The Cry and the Covenant

Author: Morton Thompson
Published: 1949
Website: Wikipedia Page

The Cry and the Covenant is an incredibly beautiful story, with a gripping plotline, a powerfully sympathetic main character, poignant descriptions and a wonderful intertwining with history. It details the fictional story of Ignaz Philipps Semmelweis, born in early 19th century Hungary, whose father pushes him into a career in law, which he hates. He sees a dissection taking place and falls in love with medicine. The rest of the book details his medical career until death, during which he discovers the cause of puerperal fever, also known as childbed fever, which at the time killed thousands of women annually. The cause is dead tissue, which doctors transmit from cadavers to pregnant women because at the time they didn’t wash their hands. Ignaz begins advocating for the use of soap, water and chlorine solution before every delivery. Unfortunately, the medical community rejects the hypothesis despite an incredible amount of proof because of conservatism and stubbornness, and Ignaz is forced to spend his entire life fighting for the truth despite constant setbacks. He never gets to see his idea take on widespread acceptance, but the epilogue informs us that eventually, it became unquestioned truth that cleanliness is of vital importance to the practice of medicine.

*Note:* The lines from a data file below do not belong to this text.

(** * Streaming guardrails agent: redaction, detection fail-open and the
      sanitisation drivers

    A shallow embedding of the TypeScript sources

    - [redaction.ts]             ([redactConfidential], [redactPII]),
    - [pii-detection.ts]         ([detectPII]),
    - [confidential-detection.ts] ([detectConfidential]),
    - the three [GuardrailStreamer] entry points (confidential variant,
      PII variant, PII variant with the size-or-sentence flush policy),

    followed by the properties of the specification that are stated about
    them. *)

From Stdlib Require Import String Ascii.
From Stdlib Require Import List NArith ZArith Arith Bool Lia.
From Stdlib Require Import Permutation Sorted.
Import ListNotations.

Set Implicit Arguments.

(* ===================================================================== *)
(** ** JavaScript strings *)
(* ===================================================================== *)

(** A JavaScript string is a finite sequence of UTF-16 code units; [length],
    [slice], [replaceAll] and a regular expression without the [u] flag all
    work on code units.  A code unit is modelled by its number. *)
Definition code_unit := N.
Definition str := list code_unit.

(** String literals of the sources (all of them are ASCII). *)
Definition lit (s : string) : str := map N_of_ascii (list_ascii_of_string s).

(** The line feed written as [\n] in the sources. *)
Definition LF : code_unit := 10%N.

Module JS.

(** Truthiness of a string: the empty string is the only falsy one. *)
Definition truthy (s : str) : bool :=
  match s with [] => false | _ :: _ => true end.

(** [s.slice(k)] for an index [0 <= k]. *)
Definition slice (k : nat) (s : str) : str := skipn k s.

(** [s.slice(-n)]: the last [n] code units, the whole string when it is
    shorter; [-0] is [0], so [s.slice(-0)] is the whole string. *)
Definition slice_last (n : nat) (s : str) : str :=
  match n with
  | O => s
  | S _ => skipn (length s - n) s
  end.

(** Does [t] start with [v]? *)
Fixpoint starts_with (v t : str) : bool :=
  match v, t with
  | [], _ => true
  | _ :: _, [] => false
  | a :: v', b :: t' => N.eqb a b && starts_with v' t'
  end.

(** Left-to-right replacement of the non-overlapping occurrences of a
    non-empty [v] by [m].  [skip] counts the code units of the occurrence
    just replaced that are still to be passed over. *)
Fixpoint replace_scan (v m : str) (skip : nat) (t : str) : str :=
  match t with
  | [] => []
  | c :: t' =>
      match skip with
      | S k => replace_scan v m k t'
      | O =>
          if starts_with v t
          then m ++ replace_scan v m (length v - 1) t'
          else c :: replace_scan v m 0 t'
      end
  end.

(** [t.replaceAll(v, m)] for a string pattern [v] and a replacement [m]
    without [$] patterns.  The empty pattern matches at every position,
    the end included: the replacement is put before every code unit and
    after the last one. *)
Definition replaceAll (t v m : str) : str :=
  match v with
  | [] => m ++ flat_map (fun c => c :: m) t
  | _ :: _ => replace_scan v m 0 t
  end.

(** The characters of the class [[.*+?^${}()|[\]\\]]. *)
Definition syntax_character (c : code_unit) : bool :=
  existsb (N.eqb c) (lit ".*+?^${}()|[]\").

Definition backslash : code_unit := 92%N.

(** [v.replace(/[.*+?^${}()|[\]\\]/g, '\\$&')]: a backslash is put before
    every syntax character. *)
Definition escape (v : str) : str :=
  flat_map (fun c => if syntax_character c then [backslash; c] else [c]) v.

(** [new RegExp(p, 'g')] for a pattern made of pattern characters and
    identity escapes, which is all that [escape] produces: the sequence
    of code units the pattern matches. *)
Fixpoint RegExp (p : str) : list code_unit :=
  match p with
  | [] => []
  | c :: p' =>
      if N.eqb c backslash
      then match p' with
           | [] => [c]
           | d :: p'' => d :: RegExp p''
           end
      else c :: RegExp p'
  end.

(** [t.replace(re, m)] for a global regular expression [re] that matches
    a fixed, non-empty sequence of code units, and [m] without [$]
    patterns. *)
Definition replace (t : str) (re : list code_unit) (m : str) : str :=
  replace_scan re m 0 t.

(** White space and line terminators: what [\s] matches and what [trim]
    removes. *)
Definition white_space (c : code_unit) : bool :=
  existsb (N.eqb c)
    [9; 10; 11; 12; 13; 32; 160; 5760; 8192; 8193; 8194; 8195; 8196; 8197;
     8198; 8199; 8200; 8201; 8202; 8232; 8233; 8239; 8287; 12288; 65279]%N.

Fixpoint trimStart (s : str) : str :=
  match s with
  | [] => []
  | c :: s' => if white_space c then trimStart s' else s
  end.

Definition trim (s : str) : str := rev (trimStart (rev (trimStart s))).

(** [xs.join(sep)]. *)
Fixpoint join (sep : str) (xs : list str) : str :=
  match xs with
  | [] => []
  | [x] => x
  | x :: xs' => x ++ sep ++ join sep xs'
  end.

(** [s.toUpperCase()] on the ASCII letters, which is all the type names
    contain. *)
Definition toUpperCase (s : str) : str :=
  map (fun c => if (97 <=? c)%N && (c <=? 122)%N then (c - 32)%N else c) s.

Fixpoint digits (u : Decimal.uint) : str :=
  match u with
  | Decimal.Nil => []
  | Decimal.D0 u' => 48%N :: digits u'
  | Decimal.D1 u' => 49%N :: digits u'
  | Decimal.D2 u' => 50%N :: digits u'
  | Decimal.D3 u' => 51%N :: digits u'
  | Decimal.D4 u' => 52%N :: digits u'
  | Decimal.D5 u' => 53%N :: digits u'
  | Decimal.D6 u' => 54%N :: digits u'
  | Decimal.D7 u' => 55%N :: digits u'
  | Decimal.D8 u' => 56%N :: digits u'
  | Decimal.D9 u' => 57%N :: digits u'
  end.

(** A length interpolated in a template literal: its decimal digits. *)
Definition number (n : nat) : str := digits (Nat.to_uint n).

(** [Array.prototype.sort] is stable.  [cmp a b <= 0] keeps [a] before
    [b]; [a] came before every element of [l] in the array. *)
Fixpoint sort_insert {A} (cmp : A -> A -> Z) (a : A) (l : list A) : list A :=
  match l with
  | [] => [a]
  | b :: l' =>
      if (cmp a b <=? 0)%Z then a :: l else b :: sort_insert cmp a l'
  end.

Fixpoint sort {A} (cmp : A -> A -> Z) (l : list A) : list A :=
  match l with
  | [] => []
  | a :: l' => sort_insert cmp a (sort cmp l')
  end.

End JS.

(* ===================================================================== *)
(** ** Detected items and redaction ([redaction.ts]) *)
(* ===================================================================== *)

(** [z.enum(['email', 'phone', 'ssn', 'credit_card'])] *)
Inductive PiiType := email | phone | ssn | credit_card.

(** [z.enum(['financial', 'product', 'rnd', 'contact', 'strategy'])] *)
Inductive ConfidentialType := financial | product | rnd | contact | strategy.

(** [{ type, value }], the shape of both [PiiItem] and
    [ConfidentialItem]. *)
Record Item (K : Type) := { type : K; value : str }.

Definition PiiItem := Item PiiType.
Definition ConfidentialItem := Item ConfidentialType.

Definition PiiType_name (k : PiiType) : str :=
  match k with
  | email => lit "email"
  | phone => lit "phone"
  | ssn => lit "ssn"
  | credit_card => lit "credit_card"
  end.

Definition ConfidentialType_name (k : ConfidentialType) : str :=
  match k with
  | financial => lit "financial"
  | product => lit "product"
  | rnd => lit "rnd"
  | contact => lit "contact"
  | strategy => lit "strategy"
  end.

Definition REDACTION_MARKERS (k : ConfidentialType) : str :=
  match k with
  | financial => lit "[REDACTED:FINANCIAL]"
  | product => lit "[REDACTED:PRODUCT]"
  | rnd => lit "[REDACTED:RND]"
  | contact => lit "[REDACTED:CONTACT]"
  | strategy => lit "[REDACTED:STRATEGY]"
  end.

(** The body of the [for] loop of [redactConfidential]. *)
Definition redactConfidential_step (redactedText : str) (item : ConfidentialItem)
  : str :=
  if negb (JS.truthy (value item)) then redactedText
  else
    let escaped := JS.escape (value item) in
    JS.replace redactedText (JS.RegExp escaped) (REDACTION_MARKERS (type item)).

Definition redactConfidential (text : str) (items : list ConfidentialItem) : str :=
  if Nat.eqb (length items) 0 then text
  else
    let sorted :=
      JS.sort (fun a b => (Z.of_nat (length (value b))
                           - Z.of_nat (length (value a)))%Z) items in
    fold_left redactConfidential_step sorted text.

(** The marker [`[REDACTED:${item.type.toUpperCase()}]`] of [redactPII]. *)
Definition pii_marker (k : PiiType) : str :=
  lit "[REDACTED:" ++ JS.toUpperCase (PiiType_name k) ++ lit "]".

(** The body of the [for] loop of [redactPII]. *)
Definition redactPII_step (redactedText : str) (item : PiiItem) : str :=
  JS.replaceAll redactedText (value item) (pii_marker (type item)).

Definition redactPII (text : str) (piiItems : list PiiItem) : str :=
  if Nat.eqb (length piiItems) 0 then text
  else fold_left redactPII_step piiItems text.

(* ===================================================================== *)
(** ** Effects: channels, the detection model, the logger *)
(* ===================================================================== *)

(** The two output streams of a session. *)
Inductive chan := mainStream | auditStream.

(** The calls a session makes to its collaborators. *)
Inductive call :=
| ChanWrite (c : chan) (data : str)   (* [await c.write(data)] *)
| ChanClose (c : chan)                (* [await c.close()] *)
| GenerateObject (text : str)         (* [await generateObject({...})] *)
| LoggerWarn                          (* [ctx.logger.warn(...)] *)
| LoggerError.                        (* [ctx.logger.error(...)] *)

(** What has happened so far: every call in order, with [true] when it
    returned and [false] when it threw. *)
Definition trace := list (call * bool).

(** The collaborators.  Whether a channel call succeeds and what the
    detection model answers may depend on everything that happened before;
    [None] is a call of [generateObject] that throws (timeout, malformed
    response, transport error). *)
Record world (K : Type) := {
  chan_ok : trace -> call -> bool;
  generated : trace -> str -> option (list (Item K))
}.

(** An [async] computation: it extends the trace and either returns a value
    or throws.  What was done before a throw stays done. *)
Inductive outcome (A : Type) := Returned (a : A) | Thrown.
Arguments Thrown {A}.

Definition M (A : Type) := trace -> outcome A * trace.

Definition ret {A} (a : A) : M A := fun h => (Returned a, h).

Definition bind {A B} (m : M A) (k : A -> M B) : M B :=
  fun h =>
    match m h with
    | (Returned a, h') => k a h'
    | (Thrown, h') => (Thrown, h')
    end.

Definition throw {A} : M A := fun h => (Thrown, h).

(** [try { body } catch { handler }] *)
Definition try_catch {A} (body handler : M A) : M A :=
  fun h =>
    match body h with
    | (Returned a, h') => (Returned a, h')
    | (Thrown, h') => handler h'
    end.

Declare Scope js_scope.
Delimit Scope js_scope with js.
Notation "x <- c1 ;; c2" := (bind c1 (fun x => c2))
  (at level 61, c1 at next level, right associativity) : js_scope.
Notation "c1 ;; c2" := (bind c1 (fun _ => c2))
  (at level 61, right associativity) : js_scope.
Open Scope js_scope.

That’s a lot of summary, but it’s necessary to be able to say that the book is a story of this man, of disappointment and despair, trial and setback, told in a heartbreakingly poetic way. Ignaz’s childhood is a lovely tale of difficult in school, an enormous amount of love at home, and deeply devoted parents. His friends, through law school, medical school and the whole of his character are loving, committed, supportive and always willing to sacrifice. But they are imperfect. They buy into the system, they are disappointed by failure, they become unnecessarily angry. The wife he meets at the end of the book is the least well-developed character, and even her shallow angelic nature is endearing, exactly what both Ignaz and the reader need.

The book is also, of course, about politics and the nature of science and medicine, which are astoundingly frustrating to the reader, not least because they have not entirely changed. Thomas Kuhn would be the first to tell anyone that there are still conservatives of the old guard, reactionaries who oppose and resist advance and progress. To know something is true and be completely ignored by the arbiters of truth, life and death, must be the most awful thing in the world, and yet some measure of conservatism might be necessary so as to filter through all possible hypotheses. The indignation and rage the reader is made to feel on Ignaz’s behalf are real, and yet they must be tempered with the knowledge that there have been improvements in how we see evidence and science now (with some exceptions).

It is hard to describe this story in its entirety (I have left out the entire subplot of Hungarian revolution and the liberal sprinkling of fascinating historical context), but suffice to say it is well worth reading.